Le pétrole reste stable face au scepticisme sur les discussions États-Unis-Iran, les perturbations à Ormuz persistent

Les prix du pétrole sont restés globalement stables jeudi, après avoir effacé leurs pertes initiales, les marchés doutant que les négociations en cours entre les États-Unis et l’Iran puissent aboutir à un accord mettant fin au conflit qui perturbe l’approvisionnement depuis une région clé du Moyen-Orient.

Les contrats à terme sur le Brent ont reculé de 26 cents à 94,67 dollars le baril à 06h11 GMT, tandis que le West Texas Intermediate américain a progressé de 14 cents à 91,43 dollars le baril. Les deux références avaient peu évolué lors de la séance précédente, malgré une forte volatilité intrajournalière.

Le conflit impliquant les États-Unis, Israël et l’Iran a provoqué l’une des plus importantes perturbations de l’approvisionnement mondial en pétrole et en gaz, en raison notamment des restrictions iraniennes sur le trafic dans le détroit d’Ormuz, une voie stratégique par laquelle transitent habituellement environ 20 % des flux mondiaux de pétrole et de gaz naturel liquéfié.
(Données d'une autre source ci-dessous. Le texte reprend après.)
(** * ArXiv paper store: single-table denormalisation, keyword extraction
      and query-key construction

    A shallow embedding of [problem2/load_data.py], [problem2/query_papers.py]
    and [problem2/api_server.py], and the properties of the design document
    that are settled against it.

    Conventions of the embedding
    - a Python [str] is the list of its Unicode code points ([list N]);
      literals are written [u "..."];
    - a Python [dict] with string keys is a [gmap], except where insertion
      order is observable ([Counter]), which is an association list;
    - code that can raise returns a [result];
    - the key-value store and the interpreter's library functions are not part
      of the repository; each is modelled next to its first use, with the
      documented behaviour it stands for, or is a parameter of the code that
      calls it where its behaviour depends on the interpreter version or on
      tables too large to write down ([repr], [datetime.fromisoformat],
      [str.lower] on a caller's text, [urlparse], [parse_qs], [unquote],
      [int]). *)

From Stdlib Require Import ZArith NArith List Bool Lia Ascii String Permutation.
From stdpp Require Import base option list gmap sorting.

Local Open Scope N_scope.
« Bien qu’il existe des espoirs de désescalade, de nombreux investisseurs restent sceptiques, les discussions entre les États-Unis et l’Iran ayant échoué à plusieurs reprises même après des progrès apparents », a déclaré Toshitaka Tazawa, analyste chez Fujitomi Securities.

« Tant qu’un accord de paix ne sera pas conclu et que la libre circulation dans le détroit ne sera pas rétablie, les prix du WTI devraient continuer à fluctuer entre 80 et 100 dollars », a-t-il ajouté.

Selon les analystes d’ING, environ 13 millions de barils par jour d’approvisionnement pétrolier ont été affectés par la fermeture du détroit, même en tenant compte des redirections via les pipelines et du faible nombre de pétroliers ayant réussi à passer. Ils ont averti que la situation pourrait empirer après la décision des États-Unis d’imposer un blocus des ports iraniens à la suite de l’échec des négociations le week-end dernier.

« Le marché physique devient de plus en plus tendu chaque jour sans reprise des flux de pétrole à travers le détroit d’Ormuz », ont déclaré les analystes d’ING.

Une source informée à Téhéran a indiqué à Reuters que l’Iran pourrait envisager d’autoriser les navires à circuler librement du côté omanais du détroit si un accord était trouvé pour éviter une reprise du conflit après le cessez-le-feu de deux semaines entamé le 8 avril.

Des responsables américains et iraniens envisagent de retourner au Pakistan pour de nouvelles discussions dès ce week-end. Le chef de l’armée pakistanaise est arrivé à Téhéran mercredi dans le cadre d’une médiation visant à éviter une reprise des hostilités.

Le secrétaire au Trésor américain Scott Bessent a déclaré mercredi que Washington ne prolongerait pas les dérogations permettant l’achat de certains volumes de pétrole iranien et russe sans sanctions.

Illustrant la tension sur les marchés, les données américaines ont montré une baisse des stocks de pétrole, d’essence et de distillats la semaine dernière, les importations ayant reculé tandis que les exportations ont augmenté pour compenser les perturbations de l’offre mondiale.